## Required work
For the data below, restate word for word only the lines from the line containing "(** The remaining" through the line containing "Proof. intros (Ea", both ends included.

** Opening Input data block **

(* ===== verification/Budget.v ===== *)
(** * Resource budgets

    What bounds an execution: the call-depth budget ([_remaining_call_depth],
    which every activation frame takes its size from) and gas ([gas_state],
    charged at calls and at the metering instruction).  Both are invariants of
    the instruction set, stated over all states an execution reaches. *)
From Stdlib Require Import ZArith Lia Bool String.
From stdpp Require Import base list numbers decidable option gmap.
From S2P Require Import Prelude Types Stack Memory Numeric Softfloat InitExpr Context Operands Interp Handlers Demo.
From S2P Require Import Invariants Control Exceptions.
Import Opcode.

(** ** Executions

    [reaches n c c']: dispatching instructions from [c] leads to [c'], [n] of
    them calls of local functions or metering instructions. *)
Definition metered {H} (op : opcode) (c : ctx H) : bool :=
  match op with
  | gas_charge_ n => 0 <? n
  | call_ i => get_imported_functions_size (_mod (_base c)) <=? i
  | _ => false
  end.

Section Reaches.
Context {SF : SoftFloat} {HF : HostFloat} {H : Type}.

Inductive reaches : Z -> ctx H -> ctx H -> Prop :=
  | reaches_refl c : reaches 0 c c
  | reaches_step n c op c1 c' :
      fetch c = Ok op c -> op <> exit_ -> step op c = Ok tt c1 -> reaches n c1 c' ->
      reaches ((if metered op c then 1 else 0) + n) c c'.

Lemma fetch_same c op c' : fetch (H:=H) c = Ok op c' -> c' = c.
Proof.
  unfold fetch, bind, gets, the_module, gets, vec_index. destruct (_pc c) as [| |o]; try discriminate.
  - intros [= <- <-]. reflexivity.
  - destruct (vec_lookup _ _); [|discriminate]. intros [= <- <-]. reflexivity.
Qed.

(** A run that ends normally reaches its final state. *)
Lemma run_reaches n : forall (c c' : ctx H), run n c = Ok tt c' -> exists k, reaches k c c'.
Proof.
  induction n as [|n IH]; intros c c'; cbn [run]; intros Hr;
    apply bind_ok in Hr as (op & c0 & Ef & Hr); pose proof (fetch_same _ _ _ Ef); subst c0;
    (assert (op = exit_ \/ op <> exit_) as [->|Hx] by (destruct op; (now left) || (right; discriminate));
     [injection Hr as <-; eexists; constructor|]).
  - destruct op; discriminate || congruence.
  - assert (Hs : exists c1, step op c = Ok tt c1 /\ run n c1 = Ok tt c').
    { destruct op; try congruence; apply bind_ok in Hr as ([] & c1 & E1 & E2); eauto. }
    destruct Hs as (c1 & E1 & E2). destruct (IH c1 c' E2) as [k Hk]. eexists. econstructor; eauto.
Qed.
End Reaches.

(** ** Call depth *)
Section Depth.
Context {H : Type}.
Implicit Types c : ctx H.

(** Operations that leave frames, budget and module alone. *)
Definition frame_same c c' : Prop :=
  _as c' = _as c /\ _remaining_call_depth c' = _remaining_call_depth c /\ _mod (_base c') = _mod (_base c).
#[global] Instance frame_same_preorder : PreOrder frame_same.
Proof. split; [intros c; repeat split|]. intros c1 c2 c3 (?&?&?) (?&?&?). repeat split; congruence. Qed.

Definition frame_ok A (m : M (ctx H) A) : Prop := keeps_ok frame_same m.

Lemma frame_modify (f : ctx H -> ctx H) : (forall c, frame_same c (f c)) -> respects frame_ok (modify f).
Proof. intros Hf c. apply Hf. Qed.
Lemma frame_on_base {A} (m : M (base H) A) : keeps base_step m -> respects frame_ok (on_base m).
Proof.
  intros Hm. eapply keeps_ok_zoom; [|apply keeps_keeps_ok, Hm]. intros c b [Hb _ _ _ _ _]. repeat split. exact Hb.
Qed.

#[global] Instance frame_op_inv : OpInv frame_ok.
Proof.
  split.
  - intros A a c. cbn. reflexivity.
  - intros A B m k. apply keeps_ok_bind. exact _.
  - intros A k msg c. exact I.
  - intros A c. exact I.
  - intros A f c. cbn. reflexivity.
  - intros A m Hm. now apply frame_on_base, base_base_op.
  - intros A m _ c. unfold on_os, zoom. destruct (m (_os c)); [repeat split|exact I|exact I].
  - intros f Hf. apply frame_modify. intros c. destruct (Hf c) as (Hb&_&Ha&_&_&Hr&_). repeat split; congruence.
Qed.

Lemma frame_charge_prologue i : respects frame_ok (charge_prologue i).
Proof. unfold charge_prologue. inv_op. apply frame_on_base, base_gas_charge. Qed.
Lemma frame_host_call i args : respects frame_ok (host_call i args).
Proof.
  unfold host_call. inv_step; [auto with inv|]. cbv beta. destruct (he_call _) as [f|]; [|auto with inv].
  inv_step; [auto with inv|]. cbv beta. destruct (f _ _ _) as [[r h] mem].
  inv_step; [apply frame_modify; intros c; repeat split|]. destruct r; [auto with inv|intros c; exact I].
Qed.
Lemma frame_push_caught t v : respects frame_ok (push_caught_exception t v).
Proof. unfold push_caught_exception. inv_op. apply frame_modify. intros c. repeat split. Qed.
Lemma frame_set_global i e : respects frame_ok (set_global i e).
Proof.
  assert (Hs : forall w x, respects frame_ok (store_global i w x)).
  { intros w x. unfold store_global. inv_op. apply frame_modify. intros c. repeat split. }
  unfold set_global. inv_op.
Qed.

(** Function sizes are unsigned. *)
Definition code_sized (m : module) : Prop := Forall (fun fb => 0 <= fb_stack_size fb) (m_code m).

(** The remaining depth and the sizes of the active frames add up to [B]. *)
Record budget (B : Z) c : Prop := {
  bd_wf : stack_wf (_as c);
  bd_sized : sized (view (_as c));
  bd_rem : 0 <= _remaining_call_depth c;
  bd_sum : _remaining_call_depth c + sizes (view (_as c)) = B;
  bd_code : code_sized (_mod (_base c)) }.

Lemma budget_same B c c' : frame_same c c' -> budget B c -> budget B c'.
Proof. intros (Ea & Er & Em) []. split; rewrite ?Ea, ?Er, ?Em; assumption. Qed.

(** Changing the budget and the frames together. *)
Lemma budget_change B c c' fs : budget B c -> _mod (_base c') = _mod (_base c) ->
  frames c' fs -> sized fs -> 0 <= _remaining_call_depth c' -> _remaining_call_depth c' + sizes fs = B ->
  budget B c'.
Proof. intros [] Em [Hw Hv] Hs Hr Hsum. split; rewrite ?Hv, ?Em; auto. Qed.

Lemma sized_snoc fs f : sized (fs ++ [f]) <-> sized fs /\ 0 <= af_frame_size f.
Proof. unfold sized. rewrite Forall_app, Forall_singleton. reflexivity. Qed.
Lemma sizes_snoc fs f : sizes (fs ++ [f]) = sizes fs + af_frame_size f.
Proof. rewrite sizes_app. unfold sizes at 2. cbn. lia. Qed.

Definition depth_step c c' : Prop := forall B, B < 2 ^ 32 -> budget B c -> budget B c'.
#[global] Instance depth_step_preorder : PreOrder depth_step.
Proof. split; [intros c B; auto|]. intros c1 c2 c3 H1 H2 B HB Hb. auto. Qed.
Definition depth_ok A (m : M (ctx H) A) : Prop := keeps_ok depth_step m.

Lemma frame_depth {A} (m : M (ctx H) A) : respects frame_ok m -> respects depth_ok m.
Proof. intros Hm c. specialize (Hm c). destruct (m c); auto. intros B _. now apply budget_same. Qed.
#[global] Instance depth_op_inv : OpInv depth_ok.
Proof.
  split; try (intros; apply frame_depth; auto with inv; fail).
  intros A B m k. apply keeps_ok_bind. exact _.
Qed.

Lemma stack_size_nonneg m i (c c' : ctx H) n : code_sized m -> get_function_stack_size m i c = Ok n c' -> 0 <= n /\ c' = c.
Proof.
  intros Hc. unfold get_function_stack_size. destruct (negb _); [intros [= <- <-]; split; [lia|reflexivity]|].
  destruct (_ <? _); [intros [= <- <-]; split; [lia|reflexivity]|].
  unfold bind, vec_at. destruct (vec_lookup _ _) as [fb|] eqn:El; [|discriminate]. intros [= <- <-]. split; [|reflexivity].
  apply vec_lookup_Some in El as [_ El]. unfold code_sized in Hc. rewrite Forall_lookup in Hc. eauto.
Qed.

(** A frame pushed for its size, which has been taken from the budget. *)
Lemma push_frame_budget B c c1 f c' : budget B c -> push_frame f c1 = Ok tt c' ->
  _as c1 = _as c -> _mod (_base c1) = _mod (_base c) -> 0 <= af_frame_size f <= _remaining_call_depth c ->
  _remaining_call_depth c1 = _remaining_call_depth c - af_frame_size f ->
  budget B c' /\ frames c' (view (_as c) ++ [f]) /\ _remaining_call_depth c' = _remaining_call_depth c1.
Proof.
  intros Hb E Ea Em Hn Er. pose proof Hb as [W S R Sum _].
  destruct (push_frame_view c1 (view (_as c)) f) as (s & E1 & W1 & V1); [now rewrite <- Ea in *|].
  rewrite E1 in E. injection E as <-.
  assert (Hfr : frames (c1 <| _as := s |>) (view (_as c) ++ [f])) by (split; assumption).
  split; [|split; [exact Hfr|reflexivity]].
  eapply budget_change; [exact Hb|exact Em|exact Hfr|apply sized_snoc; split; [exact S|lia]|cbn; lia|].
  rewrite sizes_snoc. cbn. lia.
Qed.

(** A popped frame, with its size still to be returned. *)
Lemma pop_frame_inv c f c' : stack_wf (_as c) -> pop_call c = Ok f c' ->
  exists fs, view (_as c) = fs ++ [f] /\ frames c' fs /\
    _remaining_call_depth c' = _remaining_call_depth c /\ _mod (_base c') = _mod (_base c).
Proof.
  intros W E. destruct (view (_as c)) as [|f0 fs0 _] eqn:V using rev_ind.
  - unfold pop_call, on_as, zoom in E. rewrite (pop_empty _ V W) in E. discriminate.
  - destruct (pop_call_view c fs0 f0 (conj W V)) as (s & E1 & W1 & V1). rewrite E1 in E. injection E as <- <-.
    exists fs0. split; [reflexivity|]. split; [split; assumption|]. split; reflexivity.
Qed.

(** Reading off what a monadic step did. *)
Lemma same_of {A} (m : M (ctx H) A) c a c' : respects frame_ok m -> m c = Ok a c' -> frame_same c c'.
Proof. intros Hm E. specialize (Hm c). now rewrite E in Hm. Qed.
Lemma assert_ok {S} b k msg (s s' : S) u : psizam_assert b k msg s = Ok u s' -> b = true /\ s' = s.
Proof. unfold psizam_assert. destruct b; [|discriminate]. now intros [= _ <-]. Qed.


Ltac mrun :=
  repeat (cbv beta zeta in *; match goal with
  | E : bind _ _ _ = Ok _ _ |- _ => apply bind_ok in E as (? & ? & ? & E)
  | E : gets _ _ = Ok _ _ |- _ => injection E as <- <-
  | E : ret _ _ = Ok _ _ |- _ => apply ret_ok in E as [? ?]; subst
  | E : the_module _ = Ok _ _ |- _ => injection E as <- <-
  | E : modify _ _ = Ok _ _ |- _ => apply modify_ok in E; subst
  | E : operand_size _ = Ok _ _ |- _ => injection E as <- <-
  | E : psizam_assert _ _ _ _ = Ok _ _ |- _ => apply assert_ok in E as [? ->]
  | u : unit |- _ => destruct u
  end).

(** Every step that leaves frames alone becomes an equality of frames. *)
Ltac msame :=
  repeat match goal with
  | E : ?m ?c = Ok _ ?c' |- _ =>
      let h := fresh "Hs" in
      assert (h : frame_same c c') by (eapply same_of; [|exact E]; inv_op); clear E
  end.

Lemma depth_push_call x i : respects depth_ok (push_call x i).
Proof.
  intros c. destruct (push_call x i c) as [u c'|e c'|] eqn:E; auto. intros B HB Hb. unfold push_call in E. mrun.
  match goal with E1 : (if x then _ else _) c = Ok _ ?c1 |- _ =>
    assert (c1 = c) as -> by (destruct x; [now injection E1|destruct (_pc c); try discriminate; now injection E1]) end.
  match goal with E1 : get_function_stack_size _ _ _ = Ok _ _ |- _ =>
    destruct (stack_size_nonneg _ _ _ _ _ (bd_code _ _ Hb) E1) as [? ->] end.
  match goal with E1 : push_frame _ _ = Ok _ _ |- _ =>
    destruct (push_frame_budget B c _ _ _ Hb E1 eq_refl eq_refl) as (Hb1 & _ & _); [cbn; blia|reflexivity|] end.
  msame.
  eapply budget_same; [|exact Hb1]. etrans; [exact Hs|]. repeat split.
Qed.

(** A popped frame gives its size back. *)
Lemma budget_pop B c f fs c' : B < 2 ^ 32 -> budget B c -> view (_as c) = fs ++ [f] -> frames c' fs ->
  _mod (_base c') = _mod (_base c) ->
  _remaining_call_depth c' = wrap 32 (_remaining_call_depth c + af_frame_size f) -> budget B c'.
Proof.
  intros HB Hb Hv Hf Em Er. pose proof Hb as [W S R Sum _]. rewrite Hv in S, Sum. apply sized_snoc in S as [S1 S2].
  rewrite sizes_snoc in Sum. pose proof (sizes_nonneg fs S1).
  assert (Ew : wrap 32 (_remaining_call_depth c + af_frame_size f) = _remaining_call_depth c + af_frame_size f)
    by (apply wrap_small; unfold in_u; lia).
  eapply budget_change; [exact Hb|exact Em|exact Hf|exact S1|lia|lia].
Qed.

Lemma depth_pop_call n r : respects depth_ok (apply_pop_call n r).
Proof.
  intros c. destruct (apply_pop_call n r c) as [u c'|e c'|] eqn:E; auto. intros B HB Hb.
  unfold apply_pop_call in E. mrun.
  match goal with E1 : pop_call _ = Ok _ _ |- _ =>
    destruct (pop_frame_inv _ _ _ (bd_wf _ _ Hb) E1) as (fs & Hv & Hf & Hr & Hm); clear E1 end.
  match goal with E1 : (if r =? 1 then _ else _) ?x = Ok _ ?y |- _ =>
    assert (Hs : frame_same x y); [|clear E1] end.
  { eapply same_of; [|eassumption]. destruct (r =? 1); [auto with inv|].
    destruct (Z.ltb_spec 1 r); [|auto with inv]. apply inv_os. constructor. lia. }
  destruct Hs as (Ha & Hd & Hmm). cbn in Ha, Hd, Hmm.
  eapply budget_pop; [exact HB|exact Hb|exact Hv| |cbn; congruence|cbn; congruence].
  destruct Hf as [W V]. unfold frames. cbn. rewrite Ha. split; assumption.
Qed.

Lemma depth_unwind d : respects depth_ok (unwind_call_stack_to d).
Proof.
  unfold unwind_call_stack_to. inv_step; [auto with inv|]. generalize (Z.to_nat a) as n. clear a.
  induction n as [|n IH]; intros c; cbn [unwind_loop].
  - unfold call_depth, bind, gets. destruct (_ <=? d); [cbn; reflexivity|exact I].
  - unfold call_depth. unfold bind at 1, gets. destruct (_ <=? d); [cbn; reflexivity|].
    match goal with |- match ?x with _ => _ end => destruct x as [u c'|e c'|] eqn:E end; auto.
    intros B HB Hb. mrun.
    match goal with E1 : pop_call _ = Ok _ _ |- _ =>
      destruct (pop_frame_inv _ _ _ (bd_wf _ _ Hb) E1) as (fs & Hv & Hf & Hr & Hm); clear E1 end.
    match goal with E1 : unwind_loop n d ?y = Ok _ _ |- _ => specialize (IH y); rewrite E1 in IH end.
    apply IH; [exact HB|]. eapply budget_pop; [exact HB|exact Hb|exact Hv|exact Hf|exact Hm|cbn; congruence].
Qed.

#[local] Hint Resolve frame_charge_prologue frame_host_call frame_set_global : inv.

** Closing Input data block **
** Opening Input data block **

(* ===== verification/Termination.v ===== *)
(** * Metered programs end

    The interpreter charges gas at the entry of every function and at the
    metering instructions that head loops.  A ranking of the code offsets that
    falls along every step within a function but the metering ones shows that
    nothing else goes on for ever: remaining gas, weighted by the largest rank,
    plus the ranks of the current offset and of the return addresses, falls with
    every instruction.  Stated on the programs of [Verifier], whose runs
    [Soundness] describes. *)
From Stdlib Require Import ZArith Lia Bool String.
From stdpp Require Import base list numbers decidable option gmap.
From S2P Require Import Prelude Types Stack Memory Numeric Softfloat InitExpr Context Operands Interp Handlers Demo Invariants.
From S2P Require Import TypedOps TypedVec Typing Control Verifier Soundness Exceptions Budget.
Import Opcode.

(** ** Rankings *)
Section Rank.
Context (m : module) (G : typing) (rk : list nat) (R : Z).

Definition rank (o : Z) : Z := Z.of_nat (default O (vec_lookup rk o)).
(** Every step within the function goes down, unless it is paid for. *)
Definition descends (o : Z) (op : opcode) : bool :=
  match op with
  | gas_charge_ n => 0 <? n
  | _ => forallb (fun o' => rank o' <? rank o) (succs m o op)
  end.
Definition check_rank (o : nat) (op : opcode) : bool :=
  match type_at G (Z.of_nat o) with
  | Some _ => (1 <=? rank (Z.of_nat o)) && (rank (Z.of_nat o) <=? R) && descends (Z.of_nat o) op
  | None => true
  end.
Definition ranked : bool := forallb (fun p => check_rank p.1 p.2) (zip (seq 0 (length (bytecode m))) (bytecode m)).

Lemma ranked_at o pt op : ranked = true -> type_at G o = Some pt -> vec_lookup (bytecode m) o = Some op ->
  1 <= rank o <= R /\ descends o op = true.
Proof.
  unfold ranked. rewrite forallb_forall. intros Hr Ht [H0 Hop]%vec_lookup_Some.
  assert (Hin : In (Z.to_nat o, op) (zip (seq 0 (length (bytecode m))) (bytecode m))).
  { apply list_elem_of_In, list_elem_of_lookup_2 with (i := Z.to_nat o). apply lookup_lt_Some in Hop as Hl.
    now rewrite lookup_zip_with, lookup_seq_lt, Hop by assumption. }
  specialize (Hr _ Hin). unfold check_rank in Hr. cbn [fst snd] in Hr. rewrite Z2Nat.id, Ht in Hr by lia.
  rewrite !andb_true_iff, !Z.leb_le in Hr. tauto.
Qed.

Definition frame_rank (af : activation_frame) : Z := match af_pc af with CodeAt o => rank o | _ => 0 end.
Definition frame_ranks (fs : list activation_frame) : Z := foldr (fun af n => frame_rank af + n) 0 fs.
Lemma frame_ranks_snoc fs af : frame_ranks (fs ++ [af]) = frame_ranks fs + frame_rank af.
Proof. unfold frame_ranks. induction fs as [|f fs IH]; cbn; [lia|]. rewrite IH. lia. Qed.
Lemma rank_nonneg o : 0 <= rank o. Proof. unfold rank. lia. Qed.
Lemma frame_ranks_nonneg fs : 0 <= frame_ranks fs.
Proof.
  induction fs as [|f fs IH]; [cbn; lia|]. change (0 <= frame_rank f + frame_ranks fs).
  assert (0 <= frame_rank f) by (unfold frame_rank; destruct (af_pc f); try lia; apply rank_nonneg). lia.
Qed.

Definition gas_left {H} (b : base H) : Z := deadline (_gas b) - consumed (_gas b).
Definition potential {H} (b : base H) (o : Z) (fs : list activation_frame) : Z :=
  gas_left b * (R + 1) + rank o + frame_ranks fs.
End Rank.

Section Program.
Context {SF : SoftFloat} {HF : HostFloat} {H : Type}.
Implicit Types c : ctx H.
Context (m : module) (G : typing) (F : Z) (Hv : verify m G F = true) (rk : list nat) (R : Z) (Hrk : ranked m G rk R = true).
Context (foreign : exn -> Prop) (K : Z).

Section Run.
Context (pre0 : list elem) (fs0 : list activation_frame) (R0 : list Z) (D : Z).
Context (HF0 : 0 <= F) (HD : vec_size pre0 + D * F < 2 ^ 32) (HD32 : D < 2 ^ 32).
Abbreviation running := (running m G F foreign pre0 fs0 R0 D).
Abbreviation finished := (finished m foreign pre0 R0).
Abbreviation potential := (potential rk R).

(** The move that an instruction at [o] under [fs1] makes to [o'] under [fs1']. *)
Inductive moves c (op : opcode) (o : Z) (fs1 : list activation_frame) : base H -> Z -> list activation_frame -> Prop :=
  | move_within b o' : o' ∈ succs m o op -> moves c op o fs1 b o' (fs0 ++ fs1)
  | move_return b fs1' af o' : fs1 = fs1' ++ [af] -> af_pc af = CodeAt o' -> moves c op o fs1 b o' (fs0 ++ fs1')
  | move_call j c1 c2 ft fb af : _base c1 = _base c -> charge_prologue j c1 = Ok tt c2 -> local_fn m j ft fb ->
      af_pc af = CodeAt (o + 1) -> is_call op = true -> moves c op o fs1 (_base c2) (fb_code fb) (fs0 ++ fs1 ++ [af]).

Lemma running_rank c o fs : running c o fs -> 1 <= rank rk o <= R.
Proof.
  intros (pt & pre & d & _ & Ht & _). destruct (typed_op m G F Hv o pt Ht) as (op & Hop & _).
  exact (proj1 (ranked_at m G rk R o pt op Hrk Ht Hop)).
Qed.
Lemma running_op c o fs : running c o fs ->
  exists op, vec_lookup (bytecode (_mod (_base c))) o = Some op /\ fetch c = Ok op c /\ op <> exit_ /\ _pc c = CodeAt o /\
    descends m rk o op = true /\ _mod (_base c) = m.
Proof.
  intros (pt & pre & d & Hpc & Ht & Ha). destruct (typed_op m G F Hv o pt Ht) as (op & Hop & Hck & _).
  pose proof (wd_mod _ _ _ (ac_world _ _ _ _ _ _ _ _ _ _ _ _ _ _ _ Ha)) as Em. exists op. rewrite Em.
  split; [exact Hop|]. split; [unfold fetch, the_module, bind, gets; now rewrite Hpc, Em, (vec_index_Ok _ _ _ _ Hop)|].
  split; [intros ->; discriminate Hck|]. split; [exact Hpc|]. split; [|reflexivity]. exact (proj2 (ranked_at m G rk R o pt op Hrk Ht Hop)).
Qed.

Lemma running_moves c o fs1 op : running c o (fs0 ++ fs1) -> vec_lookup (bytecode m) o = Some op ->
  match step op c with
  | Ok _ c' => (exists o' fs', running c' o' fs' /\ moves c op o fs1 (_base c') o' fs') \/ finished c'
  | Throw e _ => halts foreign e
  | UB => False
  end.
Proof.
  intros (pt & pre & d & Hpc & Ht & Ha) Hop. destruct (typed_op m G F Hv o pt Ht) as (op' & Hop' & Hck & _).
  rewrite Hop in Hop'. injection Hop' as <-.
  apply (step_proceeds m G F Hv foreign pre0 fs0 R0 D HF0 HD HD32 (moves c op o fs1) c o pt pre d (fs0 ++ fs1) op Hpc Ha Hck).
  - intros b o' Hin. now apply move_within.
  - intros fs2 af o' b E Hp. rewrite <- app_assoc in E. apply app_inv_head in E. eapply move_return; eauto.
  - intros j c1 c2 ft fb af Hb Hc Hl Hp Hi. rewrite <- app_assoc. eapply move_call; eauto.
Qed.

** Closing Input data block **

## Task answer
(** The remaining depth and the sizes of the active frames add up to [B]. *)
Record budget (B : Z) c : Prop := {
  bd_wf : stack_wf (_as c);
  bd_sized : sized (view (_as c));
  bd_rem : 0 <= _remaining_call_depth c;
  bd_sum : _remaining_call_depth c + sizes (view (_as c)) = B;
  bd_code : code_sized (_mod (_base c)) }.

Lemma budget_same B c c' : frame_same c c' -> budget B c -> budget B c'.
Proof. intros (Ea & Er & Em) []. split; rewrite ?Ea, ?Er, ?Em; assumption. Qed.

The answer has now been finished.